USA 2000 Urban Area Data: Notes
San Jose has emerged as the nation's third most dense urbanized area, at 5,914 per square mile. Virtually all development in San Jose has occurred since World War II and, as a result, San Jose is nearly all suburban (auto-oriented) and has no strong central core (downtown). Most Dense Urban Areas: The nation's most dense urban clusters (urban areas under 50,000) are prisons. The California State Prison at Centinela is the nation's most dense urban area, at 108,600 per square mile. The Texas State Robinson Unit Prison near Abilene ranks second, at 94,600 per square mile. The third most dense urban cluster is the Garza East Transfer Facility in East Beeville, administered by the Texas Department of Criminal Justice at 57,800 per square mile. Eight of the 10 most dense urban areas in the nation were either prisons or communities in which prisons represented the overwhelming majority of the population. The highest population densities of these prisons remain well below the Sierra Club's "dense urban" and "efficient urban" population densities of more than 622,000 and 155,000 (this figure had been hastily reduced from 777,000 to 155,000). Average US urban area density is 2,400.

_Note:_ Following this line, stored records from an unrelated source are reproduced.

(** * The invariant across [expand_heap] *)

Lemma expand_state_facts (s : state) (l : list Z) (n : Z) :
  src_ok s -> seg (mem s) (heap s) (cur_brk s) l ->
  0 < n -> n mod 4096 = 0 -> cur_brk s + n <= heap s + max_brk_size s ->
  let s' := expand_state s n in
  src_ok s' /\
  seg (mem s') (heap s') (cur_brk s') (l ++ [cur_brk s]) /\
  units_at (mem s') (cur_brk s) = n / 8 /\
  free_at (mem s') (cur_brk s) = true /\
  cur_brk s + 8 * units_at (mem s') (cur_brk s) = cur_brk s' /\
  (forall h, In h l -> load64 (mem s') h = load64 (mem s) h).
Proof.
  intros Hs Hseg Hn Hn8 Hfit s'.
  pose proof Hs as [[Hp Hpg Hm Hf] Hh Hlo Hhi Hal]. unfold PGSIZE in *.
  assert (Hnw : 0 <= n < WORD) by lia.
  assert (Hs' : src_ok s').
  { constructor; [constructor|..]; subst s';
      cbn [mmap_base max_brk_size heap cur_brk expand_state set_first_free
           set_mem set_brk_increase]; unfold PGSIZE; try assumption; try lia.
    rewrite <- Z.add_mod_idemp_l, Hal, Z.add_0_l by lia. exact Hn8. }
  assert (Hmem : mem s' = mem_set_free
            (mem_set_descriptor (fill (mem s) (cur_brk s) (cur_brk s + n) 173)
               (cur_brk s) n) (cur_brk s)) by reflexivity.
  assert (Hu : units_at (mem s') (cur_brk s) = n / 8).
  { rewrite Hmem, units_set_free_at. apply units_set_descriptor_at. exact Hnw. }
  assert (Hold : forall h, In h l -> load64 (mem s') h = load64 (mem s) h).
  { intros h Hin. pose proof (seg_in_bounds _ _ _ _ _ Hseg Hin).
    rewrite Hmem, load_set_free_other, load_set_descriptor_other by lia.
    apply load_fill_other. lia. }
  assert (E8 : 8 * (n / 8) = n).
  { pose proof (Z.div_mod n 8 ltac:(lia)) as D.
    replace (n mod 8) with 0 in D; [lia|].
    pose proof (Z.div_mod n 4096 ltac:(lia)) as D'. rewrite Hn8 in D'.
    rewrite D'. replace (4096 * (n / 4096) + 0) with (512 * (n / 4096) * 8) by lia.
    symmetry. apply Z.mod_mul. lia. }
  split; [exact Hs'|]. split; [|split; [exact Hu|split; [|split; [|exact Hold]]]].
  - change (heap s') with (heap s). change (cur_brk s') with (cur_brk s + n).
    apply seg_app with (cur_brk s).
    + apply seg_frame with (mem s); [exact Hseg|].
      intros h Hin. unfold units_at. f_equal. apply Hold. exact Hin.
    + constructor; rewrite ?Hu, ?E8; [|lia|constructor].
      pose proof (Z.div_mod n 4096 ltac:(lia)). lia.
  - rewrite Hmem. apply free_set_free_at.
  - rewrite Hu, E8. reflexivity.
Qed.

Lemma expand_live (s : state) (l : list Z) (n : Z) :
  src_ok s -> seg (mem s) (heap s) (cur_brk s) l ->
  cache_ok l (recent_freed s) ->
  0 < n -> n mod 4096 = 0 -> cur_brk s + n <= heap s + max_brk_size s ->
  live (expand_state s n) (l ++ [cur_brk s]).
Proof.
  intros Hs Hseg Hc Hn Hn8 Hfit.
  destruct (expand_state_facts s l n Hs Hseg Hn Hn8 Hfit)
    as (H1 & H2 & _).
  constructor; [exact H1|exact H2| |].
  - change (first_free (expand_state s n)) with (cur_brk s).
    apply in_or_app. right. left. reflexivity.
  - change (recent_freed (expand_state s n)) with (recent_freed s).
    apply cache_ok_incl with l; [|exact Hc].
    intros h Hh. apply in_or_app. left. exact Hh.
Qed.

(** * Straight-line code comes to an end *)

Lemma spinless_ret {A} (a : A) : spinless (ret a).
Proof. intros s. discriminate. Qed.

Lemma spinless_get {A} (f : state -> A) : spinless (get f).
Proof. intros s. discriminate. Qed.

Lemma spinless_modify (f : state -> state) : spinless (modify f).
Proof. intros s. discriminate. Qed.

Lemma spinless_bind {A B} (m : M A) (k : A -> M B) :
  spinless m -> (forall a, spinless (k a)) -> spinless (bind m k).
Proof.
  intros Hm Hk s. unfold bind. specialize (Hm s).
  destruct (m s); try discriminate; [apply Hk|contradiction].
Qed.

Lemma spinless_when (c : bool) (m : M unit) : spinless m -> spinless (when c m).
Proof. intros H. destruct c; [exact H|apply spinless_ret]. Qed.

Lemma spinless_load (a : Z) : spinless (load_descriptor a).
Proof. intros s. unfold load_descriptor. destruct (mapped _ _ _); discriminate. Qed.

Lemma spinless_store (a v : Z) : spinless (store_descriptor a v).
Proof. intros s. unfold store_descriptor. destruct (mapped _ _ _); discriminate. Qed.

Most Dense Urban Areas Without Prisons: Mahanoy City, PA and Parlier, CA were the only urban clusters without prisons that had a higher population density than Los Angeles, at 8,211 and 7,846 respectively. Little Difference in US & Canadian Urban Densities: Despite perceptions that Canadian urbanization is considerably more dense (more compact) than that of the United States, US Census Bureau and Statistics Canada data for 2000/2001 show urban areas with more than 2,500 to be only three percent more dense in Canada.